Source material:
★ ★ ★ ★ ★ ★ ★
(** Alice can neither update nor delete bob's journal 3. *)
Lemma foreign_journal_is_not_found_witness :
  let data := JournalUpdate.mk (Set_ (Some "Mine now")) Unset Unset Unset Unset in
  Session.get_journal Sample.session 3 = Some Sample.journal3
  ∧ Journal.user_id Sample.journal3 ≠ User.id Sample.alice
  ∧ update_journal 3 data Sample.session Sample.alice
    = Raise (HTTPException HTTP_404_NOT_FOUND "Journal not found")
  ∧ delete_journal 3 Sample.session Sample.alice
    = Raise (HTTPException HTTP_404_NOT_FOUND "Journal not found")
  ∧ Session.get_journal
      (session_after Sample.session (delete_journal 3 Sample.session Sample.alice))
      3 = Some Sample.journal3.
Proof.
  intros data. split; [evaluate|]. split; [evaluate|].
  destruct (foreign_journal_is_not_found 3 data Sample.session Sample.alice
              Sample.journal3) as (Hu & Hd & _ & _ & _ & Hrow);
    [evaluate|evaluate|].
  by repeat split.
Defined.

(** Journal 1 in a page with journal 3, seen by bob: two shares, a
    favorite of his, under either strategy. *)
Lemma batched_aggregates_equal_direct_witness :
  Sample.journal1 ∈ [Sample.journal3; Sample.journal1]
  ∧ batched_share_count Sample.session [Sample.journal3; Sample.journal1]
      Sample.journal1
    = direct_share_count Sample.session Sample.journal1
  ∧ batched_is_favorite Sample.session Sample.bob
      [Sample.journal3; Sample.journal1] Sample.journal1
    = direct_is_favorite Sample.session Sample.bob Sample.journal1.
Proof.
  assert (Hin : Sample.journal1 ∈ [Sample.journal3; Sample.journal1])
    by (apply (bool_decide_unpack _); vm_compute; exact I).
  split; [exact Hin|].
  destruct (batched_aggregates_equal_direct Sample.session Sample.bob
              [Sample.journal3; Sample.journal1] Sample.journal1 Hin)
    as (Hs & Hf & _).
  by split.
Defined.



(** * Further properties of the handlers *)

(** ** The feed loop *)

Lemma insert_desc_Permutation {A} (key : A → Z) (x : A) (l : list A) :
  insert_desc key x l ≡ₚ x :: l.
Proof.
  induction l as [|y l IH]; simpl; [done|].
  case_bool_decide; [done|]. rewrite IH. apply Permutation_swap.
Qed.

Lemma sort_desc_Permutation {A} (key : A → Z) (l : list A) :
  sort_desc key l ≡ₚ l.
Proof.
  unfold sort_desc. induction l as [|x l IH] using rev_ind; [done|].
  rewrite foldl_snoc, insert_desc_Permutation, IH.
  by rewrite Permutation_cons_append.
Qed.

Lemma insert_desc_newest_first {A} (key : A → Z) (x : A) (l : list A) :
  newest_first key l → newest_first key (insert_desc key x l).
Proof.
  unfold newest_first. induction l as [|y l IH]; simpl; intros Hs.
  - by repeat constructor.
  - apply StronglySorted_cons in Hs as [Hy Hl].
    case_bool_decide as Hlt.
    + apply StronglySorted_cons. split; [|by apply StronglySorted_cons].
      constructor; [lia|].
      eapply Forall_impl; [exact Hy|]. simpl. intros z Hz. lia.
    + apply StronglySorted_cons. split; [|by apply IH].
      apply Forall_forall. intros z [->|Hz]%elem_of_insert_desc; [lia|].
      by apply (proj1 (Forall_forall _ _) Hy).
Qed.

Lemma sort_desc_newest_first {A} (key : A → Z) (l : list A) :
  newest_first key (sort_desc key l).
Proof.
  unfold sort_desc. induction l as [|x l IH] using rev_ind; [constructor|].
  rewrite foldl_snoc. by apply insert_desc_newest_first.
Qed.

(** The entries of a feed, up to the reordering [after_append] does:
    one per journal of the page, each built by [item]. *)
Lemma feed_loop_entries item after_append journals :
  (∀ l, after_append l ≡ₚ l) →
  ∀ feed0 feed, feed_loop item after_append journals feed0 = Ok feed →
  ∃ entries, feed ≡ₚ feed0 ++ entries
             ∧ Forall2 (λ journal entry, item journal = Ok entry) journals entries.
Proof.
  intros Hafter. induction journals as [|j journals IH]; intros feed0 feed; simpl.
  - intros [= ->]. exists []. by rewrite app_nil_r.
  - destruct (item j) as [e|] eqn:Hitem; [simpl|done]. intros Hloop.
    destruct (IH _ _ Hloop) as (entries & Hperm & Hall).
    exists (e :: entries). split; [|by constructor].
    by rewrite Hperm, Hafter, <- app_assoc.
Qed.

Lemma feed_loop_id_entries item journals :
  ∀ feed0 feed, feed_loop item id journals feed0 = Ok feed →
  ∃ entries, feed = feed0 ++ entries
             ∧ Forall2 (λ journal entry, item journal = Ok entry) journals entries.
Proof.
  induction journals as [|j journals IH]; intros feed0 feed; simpl.
  - intros [= ->]. exists []. by rewrite app_nil_r.
  - destruct (item j) as [e|] eqn:Hitem; [simpl|done]. intros Hloop.
    destruct (IH _ _ Hloop) as (entries & -> & Hall).
    exists (e :: entries). split; [|by constructor].
    by rewrite <- app_assoc.
Qed.

Lemma feed_loop_is_ok item after_append journals :
  (∀ journal, journal ∈ journals → is_ok (item journal) = true) →
  ∀ feed0, is_ok (feed_loop item after_append journals feed0) = true.
Proof.
  induction journals as [|j journals IH]; intros Hitems feed0; [done|]; simpl.
  destruct (item j) as [e|] eqn:Hitem; simpl.
  - apply IH. intros j' Hj'. apply Hitems. by right.
  - specialize (Hitems j (list_elem_of_here _ _)). by rewrite Hitem in Hitems.
Qed.

Lemma feed_loop_raises item after_append journals :
  ∀ feed0 e, feed_loop item after_append journals feed0 = Raise e →
  ∃ journal, journal ∈ journals ∧ item journal = Raise e.
Proof.
  induction journals as [|j journals IH]; intros feed0 e; [done|]; simpl.
  destruct (item j) as [entry|e'] eqn:Hitem; simpl.
  - intros (j' & Hj' & Hr)%IH. exists j'. split; [by right|done].
  - intros [= ->]. exists j. split; [by left|done].
Qed.

Lemma feed_loop_sorted item journals :
  ∀ feed0 feed,
    feed_loop item (sort_desc JournalFeedResponse.created_at) journals feed0
    = Ok feed →
    journals ≠ [] →
    ∃ l, feed = sort_desc JournalFeedResponse.created_at l.
Proof.
  induction journals as [|j journals IH]; intros feed0 feed; [done|]; simpl.
  destruct (item j) as [e|] eqn:Hitem; [simpl|done]. intros Hloop _.
  destruct journals as [|j' journals].
  - injection Hloop as <-. by eexists.
  - by apply (IH _ _ Hloop).
Qed.

(** What [feed_item] copies into an entry. *)
Lemma feed_item_fields session journal share_count is_favorite entry :
  feed_item session journal share_count is_favorite = Ok entry →
  JournalFeedResponse.id entry = Journal.id journal
  ∧ JournalFeedUserResponse.id (JournalFeedResponse.user entry)
    = Journal.user_id journal
  ∧ JournalFeedResponse.created_at entry = Journal.created_at journal
  ∧ JournalFeedResponse.title entry = Journal.title journal
  ∧ JournalFeedResponse.is_private entry = Journal.is_private journal
  ∧ JournalFeedResponse.comment_count entry
    = length (Session.journal_comments session journal)
  ∧ JournalFeedResponse.share_count entry = share_count
  ∧ JournalFeedResponse.is_favorite entry = is_favorite
  ∧ TagResponse.name <$> JournalFeedResponse.tags entry
    = Tag.name <$> Journal.tags journal.
Proof.
  unfold feed_item, Session.journal_user.
  destruct (Session.user_by_id _ _) as [user|] eqn:Hu; [|done].
  intros [= <-]; simpl.
  apply head_Some_elem_of, list_elem_of_filter in Hu as [Hid _].
  repeat split; try done.
  by rewrite <- list_fmap_compose.
Qed.

Lemma feed_item_is_ok session journal share_count is_favorite :
  is_ok (feed_item session journal share_count is_favorite) = true ↔
  is_Some (Session.journal_user session journal).
Proof.
  unfold feed_item. destruct (Session.journal_user _ _); simpl.
  - split; [by eauto|done].
  - split; [done|by intros [? ?]].
Qed.

Lemma feed_item_raises session journal share_count is_favorite e :
  feed_item session journal share_count is_favorite = Raise e →
  Session.journal_user session journal = None
  ∧ e = AttributeError "'NoneType' object has no attribute 'id'".
Proof.
  unfold feed_item. destruct (Session.journal_user _ _); [done|].
  by intros [= <-].
Qed.

Lemma batched_item_direct session current_user journals journal :
  journal ∈ journals →
  batched_item session current_user journals journal
  = direct_item session current_user journal.
Proof.
  intros Hin.
  assert (Hid : Journal.id journal ∈ Journal.id <$> journals)
    by (by apply list_elem_of_fmap_2).
  unfold batched_item, direct_item, batched_share_count, batched_is_favorite,
    direct_share_count, direct_is_favorite, shares_counts_result,
    user_favorites_result.
  by rewrite group_count_lookup, count_within_page, favorite_within_page.
Qed.

(** A paged feed is the loop of the direct strategy over the page. *)
Lemma batched_feed_direct session current_user after_append journals :
  batched_feed session current_user after_append journals
  = feed ← feed_loop (direct_item session current_user) after_append journals [];
    Ok (APIResponse.mk "Journals retrieved successfully" feed).
Proof.
  unfold batched_feed. destruct journals as [|j journals]; [done|].
  rewrite (feed_loop_ext _ (direct_item session current_user)); [done|].
  intros journal Hin. by apply batched_item_direct.
Qed.

(** The entries of a paged feed: a reordering of the entries the direct
    strategy builds for the journals of the page. *)
Lemma batched_feed_entries session current_user after_append journals response :
  (∀ l, after_append l ≡ₚ l) →
  batched_feed session current_user after_append journals = Ok response →
  ∃ entries,
    APIResponse.data response ≡ₚ entries
    ∧ Forall2 (λ journal entry,
                 direct_item session current_user journal = Ok entry)
        journals entries.
Proof.
  intros Hafter. rewrite batched_feed_direct.
  destruct (feed_loop _ _ _ _) as [feed|] eqn:Hloop; [simpl|done].
  intros [= <-]. simpl.
  destruct (feed_loop_entries _ _ _ Hafter _ _ Hloop) as (entries & Hperm & Hall).
  by exists entries.
Qed.

(** Without sorting in the loop, they come in page order. *)
Lemma batched_feed_id_entries session current_user journals response :
  batched_feed session current_user id journals = Ok response →
  Forall2 (λ journal entry, direct_item session current_user journal = Ok entry)
    journals (APIResponse.data response).
Proof.
  rewrite batched_feed_direct.
  destruct (feed_loop _ _ _ _) as [feed|] eqn:Hloop; [simpl|done].
  intros [= <-]. simpl.
  by destruct (feed_loop_id_entries _ _ _ _ Hloop) as (entries & -> & Hall).
Qed.

(** ** The paged feeds *)

Lemma newest_first_take_drop {A} (key : A → Z) (l : list A) skip limit :
  newest_first key l → newest_first key (take limit (drop skip l)).
Proof.
  unfold newest_first. intros Hs.
  rewrite <- (take_drop skip l) in Hs. apply StronglySorted_app_1_r in Hs.
  rewrite <- (take_drop limit (drop skip l)) in Hs.
  by apply StronglySorted_app_1_l in Hs.
Qed.

Lemma newest_first_Forall2 {A B} (key1 : A → Z) (key2 : B → Z) l1 l2 :
  Forall2 (λ a b, key2 b = key1 a) l1 l2 →
  newest_first key1 l1 → newest_first key2 l2.
Proof.
  unfold newest_first. induction 1 as [|a b l1 l2 Hab Hall IH]; [constructor|].
  intros [Ha Hl]%StronglySorted_cons. apply StronglySorted_cons.
  split; [|by apply IH]. clear IH Hl.
  induction Hall as [|a' b' l1 l2 Hab' Hall IH]; [constructor|].
  apply Forall_cons in Ha as [Ha' Ha]. constructor; [lia|by apply IH].
Qed.

Lemma length_filter_and {A} (P Q : A → Prop) `{∀ x, Decision (P x)}
    `{∀ x, Decision (Q x)} (l : list A) :
  (length (filter (λ x, P x ∧ Q x) l) ≤ length (filter P l))%nat.
Proof.
  induction l as [|x l IH]; [done|].
  rewrite !filter_cons.
  destruct (decide (P x ∧ Q x)) as [[HP HQ]|Hn].
  - rewrite decide_True by done. simpl. lia.
  - destruct (decide (P x)); simpl; lia.
Qed.

Lemma length_page {A} (l : list A) skip limit :
  length (take limit (drop skip l)) = (limit `min` (length l - skip))%nat.
Proof. by rewrite length_take, length_drop. Qed.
★ ★ ★ ★ ★ ★ ★
Task to complete:
Between the first line of the entries above and the line with "direct_share_count Sample.session Sample.journal1", both included, copy every line exactly and nothing outside that range.

Expected answer:
(** Alice can neither update nor delete bob's journal 3. *)
Lemma foreign_journal_is_not_found_witness :
  let data := JournalUpdate.mk (Set_ (Some "Mine now")) Unset Unset Unset Unset in
  Session.get_journal Sample.session 3 = Some Sample.journal3
  ∧ Journal.user_id Sample.journal3 ≠ User.id Sample.alice
  ∧ update_journal 3 data Sample.session Sample.alice
    = Raise (HTTPException HTTP_404_NOT_FOUND "Journal not found")
  ∧ delete_journal 3 Sample.session Sample.alice
    = Raise (HTTPException HTTP_404_NOT_FOUND "Journal not found")
  ∧ Session.get_journal
      (session_after Sample.session (delete_journal 3 Sample.session Sample.alice))
      3 = Some Sample.journal3.
Proof.
  intros data. split; [evaluate|]. split; [evaluate|].
  destruct (foreign_journal_is_not_found 3 data Sample.session Sample.alice
              Sample.journal3) as (Hu & Hd & _ & _ & _ & Hrow);
    [evaluate|evaluate|].
  by repeat split.
Defined.

(** Journal 1 in a page with journal 3, seen by bob: two shares, a
    favorite of his, under either strategy. *)
Lemma batched_aggregates_equal_direct_witness :
  Sample.journal1 ∈ [Sample.journal3; Sample.journal1]
  ∧ batched_share_count Sample.session [Sample.journal3; Sample.journal1]
      Sample.journal1
    = direct_share_count Sample.session Sample.journal1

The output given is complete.